TASK OBJECTIVE >> Locate the line that contains "mk_req (rq_kind r) v" in the entries below, then repeat it and every following line through the line that contains "Definition set_rq_headers_size (v", exactly, and no others.

[RECORDS SHOWN]

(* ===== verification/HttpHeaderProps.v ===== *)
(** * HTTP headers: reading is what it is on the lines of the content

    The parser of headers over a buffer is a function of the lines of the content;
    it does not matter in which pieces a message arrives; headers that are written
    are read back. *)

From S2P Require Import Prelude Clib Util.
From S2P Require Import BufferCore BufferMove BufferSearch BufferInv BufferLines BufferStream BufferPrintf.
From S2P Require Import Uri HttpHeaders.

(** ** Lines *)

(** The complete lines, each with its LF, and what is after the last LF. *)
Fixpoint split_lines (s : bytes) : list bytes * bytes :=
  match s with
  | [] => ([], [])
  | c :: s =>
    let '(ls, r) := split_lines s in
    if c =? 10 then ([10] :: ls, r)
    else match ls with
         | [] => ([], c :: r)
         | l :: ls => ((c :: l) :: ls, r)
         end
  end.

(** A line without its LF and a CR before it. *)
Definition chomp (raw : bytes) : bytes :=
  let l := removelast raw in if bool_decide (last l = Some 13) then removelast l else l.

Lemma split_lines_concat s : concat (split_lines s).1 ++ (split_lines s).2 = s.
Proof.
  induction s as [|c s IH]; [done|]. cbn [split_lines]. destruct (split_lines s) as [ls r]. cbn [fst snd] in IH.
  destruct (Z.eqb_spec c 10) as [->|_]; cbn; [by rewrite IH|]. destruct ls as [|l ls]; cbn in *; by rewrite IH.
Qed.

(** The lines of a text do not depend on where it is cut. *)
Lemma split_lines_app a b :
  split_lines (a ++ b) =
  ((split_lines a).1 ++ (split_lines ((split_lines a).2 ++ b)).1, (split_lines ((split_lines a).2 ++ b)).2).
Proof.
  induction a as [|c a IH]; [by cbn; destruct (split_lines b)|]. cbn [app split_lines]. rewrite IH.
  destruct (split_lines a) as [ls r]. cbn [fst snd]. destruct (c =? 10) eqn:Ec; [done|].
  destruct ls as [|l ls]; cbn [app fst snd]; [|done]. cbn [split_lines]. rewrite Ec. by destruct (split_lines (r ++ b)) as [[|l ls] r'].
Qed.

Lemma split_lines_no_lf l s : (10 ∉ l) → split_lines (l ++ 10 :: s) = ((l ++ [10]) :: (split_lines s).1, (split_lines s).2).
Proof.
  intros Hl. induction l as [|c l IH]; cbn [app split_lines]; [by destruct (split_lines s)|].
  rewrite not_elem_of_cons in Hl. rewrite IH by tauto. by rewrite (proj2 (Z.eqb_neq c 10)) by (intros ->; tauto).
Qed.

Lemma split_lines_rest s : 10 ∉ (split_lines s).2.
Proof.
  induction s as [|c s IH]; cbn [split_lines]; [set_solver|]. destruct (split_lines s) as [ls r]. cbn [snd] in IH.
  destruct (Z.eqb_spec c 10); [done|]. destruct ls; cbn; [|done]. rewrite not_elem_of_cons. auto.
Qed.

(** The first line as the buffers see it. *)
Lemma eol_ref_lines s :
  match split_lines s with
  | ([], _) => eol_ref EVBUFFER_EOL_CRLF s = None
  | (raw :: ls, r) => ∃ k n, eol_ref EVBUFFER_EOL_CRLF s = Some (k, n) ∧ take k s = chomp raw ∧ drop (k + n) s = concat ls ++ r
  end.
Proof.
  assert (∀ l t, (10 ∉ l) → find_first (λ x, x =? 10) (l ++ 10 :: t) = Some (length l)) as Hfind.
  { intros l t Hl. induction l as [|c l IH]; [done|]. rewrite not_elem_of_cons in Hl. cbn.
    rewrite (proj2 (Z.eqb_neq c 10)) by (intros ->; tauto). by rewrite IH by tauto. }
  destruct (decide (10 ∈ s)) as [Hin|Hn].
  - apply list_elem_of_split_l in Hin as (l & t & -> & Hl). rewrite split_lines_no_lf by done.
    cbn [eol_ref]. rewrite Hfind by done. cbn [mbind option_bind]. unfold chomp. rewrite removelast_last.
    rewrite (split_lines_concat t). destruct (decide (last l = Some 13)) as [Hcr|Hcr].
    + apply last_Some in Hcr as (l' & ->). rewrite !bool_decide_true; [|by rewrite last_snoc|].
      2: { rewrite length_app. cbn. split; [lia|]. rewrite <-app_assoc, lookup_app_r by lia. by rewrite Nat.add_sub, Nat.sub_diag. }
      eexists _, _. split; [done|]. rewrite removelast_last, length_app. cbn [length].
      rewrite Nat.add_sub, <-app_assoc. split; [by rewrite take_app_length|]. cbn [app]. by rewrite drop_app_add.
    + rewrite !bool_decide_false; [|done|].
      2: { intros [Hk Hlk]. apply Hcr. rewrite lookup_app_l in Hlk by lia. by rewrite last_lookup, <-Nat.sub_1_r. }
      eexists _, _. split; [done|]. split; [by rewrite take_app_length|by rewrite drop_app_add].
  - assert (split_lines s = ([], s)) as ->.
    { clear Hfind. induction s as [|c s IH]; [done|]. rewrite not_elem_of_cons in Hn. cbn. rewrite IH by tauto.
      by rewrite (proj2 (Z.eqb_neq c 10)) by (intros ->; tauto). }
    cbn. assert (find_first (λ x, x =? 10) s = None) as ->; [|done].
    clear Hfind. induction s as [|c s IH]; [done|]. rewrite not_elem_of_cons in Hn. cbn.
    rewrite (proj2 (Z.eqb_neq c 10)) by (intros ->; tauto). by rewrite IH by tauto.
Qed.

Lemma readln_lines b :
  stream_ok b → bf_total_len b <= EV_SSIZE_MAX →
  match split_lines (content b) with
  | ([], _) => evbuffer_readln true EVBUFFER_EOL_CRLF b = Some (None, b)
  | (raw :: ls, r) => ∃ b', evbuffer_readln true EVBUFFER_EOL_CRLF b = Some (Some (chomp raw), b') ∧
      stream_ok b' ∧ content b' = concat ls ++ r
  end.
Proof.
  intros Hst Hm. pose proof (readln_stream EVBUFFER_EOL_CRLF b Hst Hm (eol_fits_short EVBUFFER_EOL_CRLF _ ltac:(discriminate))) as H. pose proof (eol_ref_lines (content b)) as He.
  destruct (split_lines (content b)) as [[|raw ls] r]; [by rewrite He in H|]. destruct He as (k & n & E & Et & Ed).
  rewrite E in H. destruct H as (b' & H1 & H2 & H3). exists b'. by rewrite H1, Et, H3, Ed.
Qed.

[/RECORDS SHOWN]
[RECORDS SHOWN]

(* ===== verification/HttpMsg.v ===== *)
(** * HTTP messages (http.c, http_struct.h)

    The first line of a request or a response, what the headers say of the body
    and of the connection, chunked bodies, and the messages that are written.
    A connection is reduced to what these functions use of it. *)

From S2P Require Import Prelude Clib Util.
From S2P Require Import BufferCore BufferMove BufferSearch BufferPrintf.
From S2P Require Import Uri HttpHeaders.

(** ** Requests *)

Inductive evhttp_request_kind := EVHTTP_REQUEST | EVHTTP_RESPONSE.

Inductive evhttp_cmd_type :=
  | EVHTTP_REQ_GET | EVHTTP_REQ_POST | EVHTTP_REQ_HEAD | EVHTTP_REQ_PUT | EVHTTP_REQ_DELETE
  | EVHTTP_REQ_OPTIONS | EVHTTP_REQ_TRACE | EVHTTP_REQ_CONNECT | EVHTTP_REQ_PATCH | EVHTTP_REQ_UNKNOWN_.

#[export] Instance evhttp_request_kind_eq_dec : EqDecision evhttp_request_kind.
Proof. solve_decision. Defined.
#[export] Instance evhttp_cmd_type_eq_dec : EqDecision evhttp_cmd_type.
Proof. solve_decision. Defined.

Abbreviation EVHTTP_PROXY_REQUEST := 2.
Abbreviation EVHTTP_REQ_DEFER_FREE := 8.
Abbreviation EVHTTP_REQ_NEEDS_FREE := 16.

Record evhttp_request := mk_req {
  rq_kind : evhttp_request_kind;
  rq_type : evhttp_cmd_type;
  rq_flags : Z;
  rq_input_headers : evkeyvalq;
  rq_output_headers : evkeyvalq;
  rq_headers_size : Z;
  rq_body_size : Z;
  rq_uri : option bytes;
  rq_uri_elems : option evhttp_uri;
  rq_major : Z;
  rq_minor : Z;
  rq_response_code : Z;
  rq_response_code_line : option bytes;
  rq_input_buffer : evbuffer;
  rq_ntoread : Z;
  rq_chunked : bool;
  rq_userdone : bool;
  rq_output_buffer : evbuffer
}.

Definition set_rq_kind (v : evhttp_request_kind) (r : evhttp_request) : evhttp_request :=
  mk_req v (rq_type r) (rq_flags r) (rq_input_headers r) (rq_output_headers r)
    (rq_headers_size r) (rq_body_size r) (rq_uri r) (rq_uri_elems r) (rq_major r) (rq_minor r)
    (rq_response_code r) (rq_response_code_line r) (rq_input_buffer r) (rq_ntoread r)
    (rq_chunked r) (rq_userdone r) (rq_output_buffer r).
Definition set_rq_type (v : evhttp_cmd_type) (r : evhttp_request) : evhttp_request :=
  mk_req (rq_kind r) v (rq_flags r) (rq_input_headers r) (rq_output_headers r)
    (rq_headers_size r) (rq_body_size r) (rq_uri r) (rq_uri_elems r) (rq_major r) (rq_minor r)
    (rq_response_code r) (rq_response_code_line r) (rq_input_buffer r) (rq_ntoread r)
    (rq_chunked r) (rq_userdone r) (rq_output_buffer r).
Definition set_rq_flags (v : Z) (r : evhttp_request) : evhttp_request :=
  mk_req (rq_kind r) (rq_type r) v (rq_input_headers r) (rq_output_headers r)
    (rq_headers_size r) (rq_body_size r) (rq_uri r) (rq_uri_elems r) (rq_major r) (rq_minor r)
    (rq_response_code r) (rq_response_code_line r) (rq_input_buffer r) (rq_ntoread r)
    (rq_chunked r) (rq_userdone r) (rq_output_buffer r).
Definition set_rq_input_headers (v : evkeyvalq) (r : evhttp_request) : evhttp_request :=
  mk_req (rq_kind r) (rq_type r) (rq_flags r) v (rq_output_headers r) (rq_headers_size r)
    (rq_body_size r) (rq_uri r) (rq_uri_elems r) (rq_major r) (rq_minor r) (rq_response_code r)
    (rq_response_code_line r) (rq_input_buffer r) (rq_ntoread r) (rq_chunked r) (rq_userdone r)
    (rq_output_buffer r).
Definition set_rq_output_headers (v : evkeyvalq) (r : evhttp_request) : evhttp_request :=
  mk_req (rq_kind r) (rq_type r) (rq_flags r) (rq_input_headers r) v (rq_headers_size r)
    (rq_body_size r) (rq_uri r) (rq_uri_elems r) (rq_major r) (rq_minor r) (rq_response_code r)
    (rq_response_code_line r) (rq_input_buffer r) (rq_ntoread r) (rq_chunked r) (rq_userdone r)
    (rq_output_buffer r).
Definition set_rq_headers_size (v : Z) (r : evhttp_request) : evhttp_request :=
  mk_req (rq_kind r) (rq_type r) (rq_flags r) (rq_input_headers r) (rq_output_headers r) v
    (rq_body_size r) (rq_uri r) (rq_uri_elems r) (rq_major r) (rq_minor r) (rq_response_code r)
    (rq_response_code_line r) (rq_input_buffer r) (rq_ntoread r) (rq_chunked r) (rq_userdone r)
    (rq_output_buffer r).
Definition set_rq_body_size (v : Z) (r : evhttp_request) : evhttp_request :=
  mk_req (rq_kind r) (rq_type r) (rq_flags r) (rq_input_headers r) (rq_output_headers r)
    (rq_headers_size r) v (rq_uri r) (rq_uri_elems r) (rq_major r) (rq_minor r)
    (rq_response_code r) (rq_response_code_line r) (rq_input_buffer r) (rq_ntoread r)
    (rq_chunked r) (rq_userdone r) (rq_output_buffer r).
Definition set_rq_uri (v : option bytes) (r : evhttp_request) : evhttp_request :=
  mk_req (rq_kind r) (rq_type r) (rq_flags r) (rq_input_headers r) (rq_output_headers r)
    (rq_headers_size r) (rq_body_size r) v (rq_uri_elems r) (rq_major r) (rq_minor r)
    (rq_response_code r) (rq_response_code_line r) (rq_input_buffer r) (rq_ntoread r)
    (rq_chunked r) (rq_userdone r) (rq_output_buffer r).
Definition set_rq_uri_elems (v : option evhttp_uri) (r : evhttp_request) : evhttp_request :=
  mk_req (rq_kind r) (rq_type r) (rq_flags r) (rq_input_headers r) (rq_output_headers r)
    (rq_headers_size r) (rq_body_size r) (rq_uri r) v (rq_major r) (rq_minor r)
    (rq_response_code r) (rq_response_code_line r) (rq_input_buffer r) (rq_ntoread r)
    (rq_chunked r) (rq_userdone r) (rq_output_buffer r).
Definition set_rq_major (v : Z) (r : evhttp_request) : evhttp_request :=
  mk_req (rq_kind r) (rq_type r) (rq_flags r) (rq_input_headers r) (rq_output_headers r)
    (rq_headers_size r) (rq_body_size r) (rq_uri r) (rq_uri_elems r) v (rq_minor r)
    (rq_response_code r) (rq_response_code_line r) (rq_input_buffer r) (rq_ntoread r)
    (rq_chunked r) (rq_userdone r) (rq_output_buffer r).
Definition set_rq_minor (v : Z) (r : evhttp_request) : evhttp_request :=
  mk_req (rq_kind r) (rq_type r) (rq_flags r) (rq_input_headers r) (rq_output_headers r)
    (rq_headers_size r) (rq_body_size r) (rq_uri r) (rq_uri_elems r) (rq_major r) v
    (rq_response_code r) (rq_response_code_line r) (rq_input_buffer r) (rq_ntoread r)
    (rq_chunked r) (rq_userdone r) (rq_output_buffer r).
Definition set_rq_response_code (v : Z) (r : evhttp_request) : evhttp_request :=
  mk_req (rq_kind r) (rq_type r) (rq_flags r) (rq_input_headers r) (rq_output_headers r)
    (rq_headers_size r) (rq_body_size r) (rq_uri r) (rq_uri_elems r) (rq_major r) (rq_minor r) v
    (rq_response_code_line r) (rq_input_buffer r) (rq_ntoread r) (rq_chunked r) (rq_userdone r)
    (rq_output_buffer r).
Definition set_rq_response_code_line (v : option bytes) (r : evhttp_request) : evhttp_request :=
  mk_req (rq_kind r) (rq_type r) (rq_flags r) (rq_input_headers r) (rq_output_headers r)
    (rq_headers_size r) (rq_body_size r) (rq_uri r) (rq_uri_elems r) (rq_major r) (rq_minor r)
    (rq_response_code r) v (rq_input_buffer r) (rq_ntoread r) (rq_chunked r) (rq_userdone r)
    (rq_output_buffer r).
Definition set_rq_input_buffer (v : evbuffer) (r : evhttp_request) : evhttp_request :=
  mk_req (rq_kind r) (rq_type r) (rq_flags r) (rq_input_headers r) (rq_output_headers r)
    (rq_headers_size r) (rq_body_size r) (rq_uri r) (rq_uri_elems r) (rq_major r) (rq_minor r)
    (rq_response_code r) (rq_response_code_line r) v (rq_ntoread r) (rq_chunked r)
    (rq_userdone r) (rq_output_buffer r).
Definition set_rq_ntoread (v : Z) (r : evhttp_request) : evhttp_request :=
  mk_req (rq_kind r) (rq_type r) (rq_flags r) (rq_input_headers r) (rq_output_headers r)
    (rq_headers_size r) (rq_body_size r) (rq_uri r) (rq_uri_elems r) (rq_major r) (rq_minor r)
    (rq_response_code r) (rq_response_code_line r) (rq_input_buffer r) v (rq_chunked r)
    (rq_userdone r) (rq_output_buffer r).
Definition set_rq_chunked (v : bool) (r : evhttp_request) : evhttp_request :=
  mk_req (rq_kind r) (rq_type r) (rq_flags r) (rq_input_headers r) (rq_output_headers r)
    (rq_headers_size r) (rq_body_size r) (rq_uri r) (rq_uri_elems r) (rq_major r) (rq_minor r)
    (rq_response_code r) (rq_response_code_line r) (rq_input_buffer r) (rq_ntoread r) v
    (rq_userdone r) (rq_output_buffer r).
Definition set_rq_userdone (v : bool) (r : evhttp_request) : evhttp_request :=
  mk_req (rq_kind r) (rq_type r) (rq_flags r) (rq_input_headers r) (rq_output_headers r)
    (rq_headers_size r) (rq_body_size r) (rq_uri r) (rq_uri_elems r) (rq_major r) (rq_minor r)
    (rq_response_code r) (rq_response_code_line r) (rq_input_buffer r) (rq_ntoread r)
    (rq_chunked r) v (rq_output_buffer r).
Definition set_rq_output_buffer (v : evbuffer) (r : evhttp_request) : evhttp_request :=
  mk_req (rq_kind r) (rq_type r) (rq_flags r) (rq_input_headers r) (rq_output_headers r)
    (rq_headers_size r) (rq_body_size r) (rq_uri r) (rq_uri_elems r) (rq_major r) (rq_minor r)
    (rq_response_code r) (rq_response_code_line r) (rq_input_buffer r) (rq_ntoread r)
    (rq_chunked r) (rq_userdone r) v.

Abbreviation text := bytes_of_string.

[/RECORDS SHOWN]

RESULT BELOW >>
  mk_req (rq_kind r) v (rq_flags r) (rq_input_headers r) (rq_output_headers r)
    (rq_headers_size r) (rq_body_size r) (rq_uri r) (rq_uri_elems r) (rq_major r) (rq_minor r)
    (rq_response_code r) (rq_response_code_line r) (rq_input_buffer r) (rq_ntoread r)
    (rq_chunked r) (rq_userdone r) (rq_output_buffer r).
Definition set_rq_flags (v : Z) (r : evhttp_request) : evhttp_request :=
  mk_req (rq_kind r) (rq_type r) v (rq_input_headers r) (rq_output_headers r)
    (rq_headers_size r) (rq_body_size r) (rq_uri r) (rq_uri_elems r) (rq_major r) (rq_minor r)
    (rq_response_code r) (rq_response_code_line r) (rq_input_buffer r) (rq_ntoread r)
    (rq_chunked r) (rq_userdone r) (rq_output_buffer r).
Definition set_rq_input_headers (v : evkeyvalq) (r : evhttp_request) : evhttp_request :=
  mk_req (rq_kind r) (rq_type r) (rq_flags r) v (rq_output_headers r) (rq_headers_size r)
    (rq_body_size r) (rq_uri r) (rq_uri_elems r) (rq_major r) (rq_minor r) (rq_response_code r)
    (rq_response_code_line r) (rq_input_buffer r) (rq_ntoread r) (rq_chunked r) (rq_userdone r)
    (rq_output_buffer r).
Definition set_rq_output_headers (v : evkeyvalq) (r : evhttp_request) : evhttp_request :=
  mk_req (rq_kind r) (rq_type r) (rq_flags r) (rq_input_headers r) v (rq_headers_size r)
    (rq_body_size r) (rq_uri r) (rq_uri_elems r) (rq_major r) (rq_minor r) (rq_response_code r)
    (rq_response_code_line r) (rq_input_buffer r) (rq_ntoread r) (rq_chunked r) (rq_userdone r)
    (rq_output_buffer r).
Definition set_rq_headers_size (v : Z) (r : evhttp_request) : evhttp_request :=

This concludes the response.